Stem Cell Cure: New Therapy For Joint Pain

DALLAS We all get those aches and pains every once in a while. But for some folks, those nagging aches are a pain in the well, you know.

My pain is a variety of different type of pain, David Flory said. In certain parts of the knee, certain types of activities bother it. some dont. Some do.

He has had knee problems since high school and has had five knee surgeries throughout his life.

Now his doctors have told him he needs a total knee replacement, but like a lot of people, Flory didnt want to go through the long recovery time that comes with going under the knife.

So in order to do that, Flory found a doctors office that offers stem cell replacement therapy.

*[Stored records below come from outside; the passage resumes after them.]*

(** Combined results for the query "zen art" on [sample_state]. *)
Definition sample_results : list (nat * QueryResult) :=
  [(1, {| score := 2; terms := ["zen"]; match_ := [("zen", ["title"; "text"])] |});
   (3, {| score := 3 # 2; terms := ["zen"; "art"];
          match_ := [("zen", ["text"]); ("art", ["title"])] |})].


(* ------------------------------------------------------------------ *)
(** ** Postings under [addTerm] and [removeTerm] *)

Section Postings.

Implicit Types (index : SearchableMap FieldTermData) (indexData : FieldTermData)
  (fieldIndex : DocumentTermFrequencies).

Lemma posting_lookup index t f d :
  posting index t f d =
    match index !! t with
    | Some indexData =>
        match indexData !! f with
        | Some fieldIndex => fieldIndex !! d
        | None => None
        end
    | None => None
    end.
Proof.
  unfold posting. destruct (index !! t) as [m|]; simpl; [|done].
  by destruct (m !! f).
Qed.

(** Deleting the last document of a field leaves no document there. *)
Lemma size_le_1_delete fieldIndex d a :
  fieldIndex !! d = Some a → size fieldIndex <= 1 → delete d fieldIndex = ∅.
Proof.
  intros Hd Hs. apply map_size_empty_iff.
  rewrite map_size_delete, Hd. simpl. lia.
Qed.

Lemma cnt_addTerm index f d t t' f' d' :
  cnt (addTerm index f d t) t' f' d' =
    cnt index t' f' d' + (if decide (t' = t ∧ f' = f ∧ d' = d) then 1 else 0).
Proof.
  unfold cnt. rewrite !posting_lookup. unfold addTerm, fetch.
  destruct (decide (t' = t)) as [->|Ht]; [destruct (decide (f' = f)) as [->|Hf];
    [destruct (decide (d' = d)) as [->|Hd]|]|].
  all: destruct (index !! t) as [m|] eqn:Em; simpl;
    [destruct (m !! f) as [fi|] eqn:Ef|]; simpl; simplify_map_eq;
    rewrite ?Em, ?Ef; simpl; try (case_decide; naive_solver lia).
  all: try (destruct (m !! f'); simpl; case_decide; naive_solver lia).
  all: try (destruct (fi !! d); simpl; case_decide; naive_solver lia).
  all: try done.
Qed.


Lemma cnt_cases index t f d :
  cnt index t f d = match index !! t with Some m => cntF m f d | None => 0 end.
Proof.
  unfold cnt, cntF. rewrite posting_lookup.
  destruct (index !! t) as [m|]; [|done]. by destruct (m !! f).
Qed.

Lemma cntF_empty f d : cntF ∅ f d = 0.
Proof. done. Qed.

(** The last step of [removeTerm]: store the term's data, and drop the
    term when its data is empty. *)
Lemma cnt_set_term index t (m : FieldTermData) (w : list Warning) t' f' d' :
  cnt (if decide (size m = 0) then (delete t (<[t := m]> index), w)
       else (<[t := m]> index, w)).1 t' f' d' =
    if decide (t' = t) then cntF m f' d' else cnt index t' f' d'.
Proof.
  case_decide as Hs; simpl; rewrite !cnt_cases.
  - apply map_size_empty_iff in Hs as ->.
    destruct (decide (t' = t)) as [->|Hne].
    + by rewrite lookup_delete_eq.
    + rewrite lookup_delete_ne, lookup_insert_ne by congruence. done.
  - destruct (decide (t' = t)) as [->|Hne].
    + by rewrite lookup_insert_eq.
    + by rewrite lookup_insert_ne by congruence.
Qed.

Lemma cnt_removeTerm index f d t t' f' d' :
  cnt (fst (removeTerm index f d t)) t' f' d' =
    cnt index t' f' d' - (if decide (t' = t ∧ f' = f ∧ d' = d) then 1 else 0).
Proof.
  unfold removeTerm, fetch.
  destruct (index !! t) as [m|] eqn:Em; simpl.
  2:{ rewrite cnt_cases. destruct (decide (t' = t)) as [->|].
      - rewrite Em. lia.
      - case_decide; [naive_solver|lia]. }
  assert (Hc : cnt index t' f' d' =
            if decide (t' = t) then cntF m f' d' else cnt index t' f' d').
  { case_decide; [subst; by rewrite cnt_cases, Em|done]. }
  rewrite Hc; clear Hc.
  destruct (m !! f) as [fi|] eqn:Ef; simpl; [destruct (fi !! d) as [a|] eqn:Ed|]; simpl.
  - destruct (decide (a <= 1)); [destruct (decide (size fi <= 1)) as [Hs|Hs]|]; simpl;
      rewrite cnt_set_term.
    all: destruct (decide (t' = t)) as [->|Ht];
      [|case_decide; [naive_solver|lia]].
    all: unfold cntF; destruct (decide (f' = f)) as [->|Hf];
      [|rewrite ?lookup_delete_ne, ?lookup_insert_ne by congruence;
        case_decide; [naive_solver|lia]].
    all: rewrite ?lookup_delete_eq, ?lookup_insert_eq, ?Ef; simpl.
    all: destruct (decide (d' = d)) as [->|Hd];
      [rewrite ?lookup_delete_eq, ?lookup_insert_eq, ?Ed; simpl;
       case_decide; [lia|naive_solver]|].
    all: rewrite ?lookup_delete_ne, ?lookup_insert_ne by congruence;
      case_decide; [naive_solver|].
    + pose proof (size_le_1_delete fi d a Ed Hs) as He.
      assert (fi !! d' = None) as ->; [|simpl; lia].
      rewrite <- (lookup_delete_ne fi d d') by congruence. by rewrite He.
    + lia.
    + lia.
  - rewrite cnt_set_term. unfold cntF.
    destruct (decide (t' = t)) as [->|Ht]; [|case_decide; [naive_solver|lia]].
    case_decide as Hq; [|lia]. destruct Hq as (_ & -> & ->). rewrite Ef, Ed. done.
  - rewrite cnt_set_term. unfold cntF.
    destruct (decide (t' = t)) as [->|Ht]; [|case_decide; [naive_solver|lia]].
    case_decide as Hq; [|lia]. destruct Hq as (_ & -> & ->). rewrite Ef. done.
Qed.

Stem Cells are the type of cells that replicate and become other cells that are used in most healing, said Dr. Bill Johnson with Innovations Medical.

Basically what the doc does is take the stem cells from fat stored on your body, then inject that into the joint. This type of stem cell therapy is still being researched. Dr. Johnson says so far, 85% of knee patients have seen improvement.

Thats improvement to the point where they dont require joint replacement, Dr. Johnson said.

Since the procedure is still in the investigational stage, it isnt covered by insurance and can get a little pricey up to $6,000.

With the investment Im making out-of-pocket, Im hopeful what were doing today will pay off, said Flory.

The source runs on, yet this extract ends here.